The Tax-osaurus Rex, or the fearsome offshore voluntary disclosure programs, has made thousands of taxpayers panic since it smashed through the scene a few years ago. While some chose to run and probably ended up torn to parts by vicious raptors (collectors), others are trying to survive by disclosing their foreign accounts and making up for previous tax returns and FBAR transgressions. Unfortunately, federal raptors aren’t the only terrors that’ll drive you behind a kitchen counter; ‘friendly’ state raptors are sniffing taxpayers out.

“You Just Went and Made a New Dinosaur?”

Well, the few states with state income tax were tempted to get a piece of the IRS’s action. After all, taxpayers who didn’t report their interest income from an undisclosed Swiss account probably didn’t report it for state tax purposes either. Therefore, if you’re amending up to eight income tax returns to disclose and report income to the IRS, prepare to amend your state tax returns as well.

Now most states have their own offshore voluntary disclosure programs. While some are knock-offs of the IRS’s program, some are quite unique despite being the me-too type. Regardless, getting these out of the way, even if your state doesn’t mandate it, is definitely the right way to go. This is especially true since the state can seek criminal penalties even if the IRS has already decided against gobbling you whole.

The purpose of this blog is to discuss the reporting obligations that a taxpayer has to the state taxing authority in his home state when he is participating in the IRS’s Offshore Voluntary Disclosure Program.

Setting the Scene

Picture this: You are sitting behind your desk when your phone rings. No, it’s not your spouse calling to find out why you are late for dinner. Although if this was the first thing that came to mind, their might be some deeper meaning in it. Instead, it is a new client. His name is John. John is a U.S. citizen who lives in New Jersey. John contacts you for advice regarding foreign, unreported bank accounts in Switzerland. You recommend to John that he apply to the Offshore Voluntary Disclosure Program.

As part of this process, you file amended federal income tax returns on John’s behalf in addition to delinquent FBARs. John then pays the miscellaneous offshore penalty on the highest aggregate maximum balance in his foreign bank accounts during the eight-year look-back period. Finally, John pays additional taxes for each of the preceding eight years.
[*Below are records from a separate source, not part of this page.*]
(** * wow.export: character-customization catalog (src/js/db/DBLogic.js)

    A shallow embedding of [DBLogic.js]: the module-level maps become one
    [Catalog] record, [loadTables] becomes a computation in a small
    state-and-exception monad over that record, and the exported queries
    become computations in the same monad.  JavaScript values are modelled
    as the code uses them: database integers as [Z], [Map] objects and the
    arrays used as maps as [gmap Z _], arrays with holes as
    [list (option _)], [undefined] as [None], a thrown [TypeError] as the
    outcome [Throw TypeError]. *)

From Stdlib Require Import ZArith String Ascii List Lia.
From stdpp Require Import base option list gmap.

Local Open Scope string_scope.
Local Open Scope list_scope.
Local Open Scope Z_scope.

(** ** JavaScript primitives used by the module *)

Module JS.

(** [ToInt32]: the wrap-around of the bitwise operators. *)
Definition toInt32 (z : Z) : Z := (z + 2 ^ 31) mod 2 ^ 32 - 2 ^ 31.

(** [a << b]: both operands wrap to 32 bits, the count is taken modulo 32. *)
Definition shl (a b : Z) : Z := toInt32 (Z.shiftl (toInt32 a) (b mod 32)).

(** [a & b] on 32-bit operands. *)
Definition band (a b : Z) : Z := toInt32 (Z.land (toInt32 a) (toInt32 b)).

(** A JavaScript number that came out of [Number(string)]: the double
    whose value is the integer [z], or [NaN]. *)
Inductive num : Type :=
  | Num (z : Z)
  | NaN.

(** The only exception the module can raise by itself: a property read on
    [undefined]/[null], an iteration of [undefined], or [in] applied to
    [undefined]. *)
Inductive exn : Type :=
  | TypeError.

(** A value that is either the boolean [false] or a proper result; every
    query of the module returns [false] for "unavailable". *)
Inductive orFalse (A : Type) : Type :=
  | JFalse
  | JVal (a : A).
Arguments JFalse {A}.
Arguments JVal {A} a.

(** [THREE.Vector2]. *)
Record Vector2 : Type := mkVector2 { x : Z; y : Z }.

(** *** Decimal strings: [toString], [padStart], [Number] *)

Definition ascii_of_digit (d : Z) : ascii :=
  ascii_of_nat (48 + Z.to_nat d).

Definition digit_of_ascii (c : ascii) : option Z :=
  let n := Z.of_nat (nat_of_ascii c) in
  if (48 <=? n) && (n <=? 57) then Some (n - 48) else None.

(** Decimal digits of a non-negative integer, most significant first,
    pushed in front of [acc]. *)
Fixpoint digits (fuel : nat) (n : Z) (acc : string) : string :=
  match fuel with
  | O => acc
  | S fuel' =>
      let acc' := String (ascii_of_digit (n mod 10)) acc in
      if n / 10 =? 0 then acc' else digits fuel' (n / 10) acc'
  end.

(** [Number.prototype.toString()] on an integer below 10^21 in absolute
    value, as the integers of the database are: the decimal digits, after
    a minus sign for a negative one. *)
Definition toString (z : Z) : string :=
  match z with
  | Z0 => "0"
  | Zpos p => digits (Pos.size_nat p) z ""
  | Zneg p => String "-" (digits (Pos.size_nat p) (- z) "")
  end.

Fixpoint repeat_char (c : ascii) (n : nat) : string :=
  match n with
  | O => ""
  | S n' => String c (repeat_char c n')
  end.

(** [s.padStart(n, c)] for a one-character filler. *)
Definition padStart (n : nat) (c : ascii) (s : string) : string :=
  String.append (repeat_char c (n - String.length s)) s.

Fixpoint parse_digits (acc : Z) (s : string) : option Z :=
  match s with
  | EmptyString => Some acc
  | String c s' =>
      match digit_of_ascii c with
      | Some d => parse_digits (10 * acc + d) s'
      | None => None
      end
  end.

(** The value of the double nearest to the integer [n].  An integer of
    absolute value at most 2^53 is a double.  Beyond, a double keeps the 53
    leading bits: with [e] the number of bits dropped, [n] is rounded to
    the nearest multiple of [2^e], a tie going to the even significand.
    (No overflow to [Infinity] below 2^1024, far above what the decimal
    strings of the module read as.) *)
Definition roundDouble (n : Z) : Z :=
  let a := Z.abs n in
  if a <=? 2 ^ 53 then n
  else
    let e := Z.log2 a - 52 in
    let q := a / 2 ^ e in
    let r := a mod 2 ^ e in
    let half := 2 ^ (e - 1) in
    let q' := if r <? half then q
              else if half <? r then q + 1
              else if Z.even q then q else q + 1 in
    Z.sgn n * (q' * 2 ^ e).

(** [Number(s)] on the strings the module builds, which hold decimal
    digits and minus signs only: the empty string is 0, an optional minus
    sign followed by at least one digit and nothing else is the double
    nearest to that integer, anything else is [NaN].  (The numerals the
    module builds from two 32-bit columns have at most 20 significant
    digits, which [Number] reads exactly before rounding.) *)
Definition Number (s : string) : num :=
  match s with
  | EmptyString => Num 0
  | String "-" EmptyString => NaN
  | String "-" s' =>
      match parse_digits 0 s' with
      | Some n => Num (roundDouble (- n))
      | None => NaN
      end
  | _ =>
      match parse_digits 0 s with
      | Some n => Num (roundDouble n)
      | None => NaN
      end
  end.

End JS.

(** ** Rows of the client database tables

    One record per schema, with the columns [DBLogic.js] reads.  The
    ChrModelTextureLayer schema is in the repository
    (src/js/db/schema/ChrModelTextureLayer.js) and is given in full; its
    two-element arrays are pairs. *)

Module DB_CreatureDisplayInfoGeosetData.
Record row : Type := {
  CreatureDisplayInfoID : Z;
  GeosetIndex : Z;
  GeosetValue : Z
}.
End DB_CreatureDisplayInfoGeosetData.

Module DB_CreatureDisplayInfo.
Record row : Type := {
  ModelID : Z;
  TextureVariationFileDataID : list Z
}.
End DB_CreatureDisplayInfo.

Module DB_CreatureModelData.
Record row : Type := {
  FileDataID : Z;
  CreatureGeosetDataID : Z
}.
End DB_CreatureModelData.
At the end of the disclosure process, you sign IRS Form 906, otherwise known as a closing agreement, to settle the liability for the years covered by the disclosure once and for all. Right about now, you are ready to kick up your feet, open the door to the liquor cabinet, and reach for the bottle of bourbon. After all, John’s Federal tax issues are resolved. But are all of John’s tax issues resolved? Not quite.

The question now becomes, “What about state taxes?” Does John have an obligation to notify the New Jersey Division of Taxation about what happened at the Federal level? Indeed he does. In fact, failing to do so could have serious consequences. We’ll get to that in a second.

As tempting as it might be to bury your head in the sand and cry “uncle,” perhaps justifying your decision on the grounds that you do not have any other clients who reside in New Jersey, a word of caution is in order. New Jersey isn’t the only state that imposes such an obligation on its residents. There are many others, including New Jersey’s northern neighbor, New York. Thus, this blog also has a “New York State of Mind.”

Some Basics

Internal Revenue Code § 6103 authorizes the IRS to share information with state agencies for tax administration purposes. This authorization applies whenever the IRS enters into an agreement with a taxpayer. What type of information? Information pertaining to examinations, tax return information, and even employment tax information.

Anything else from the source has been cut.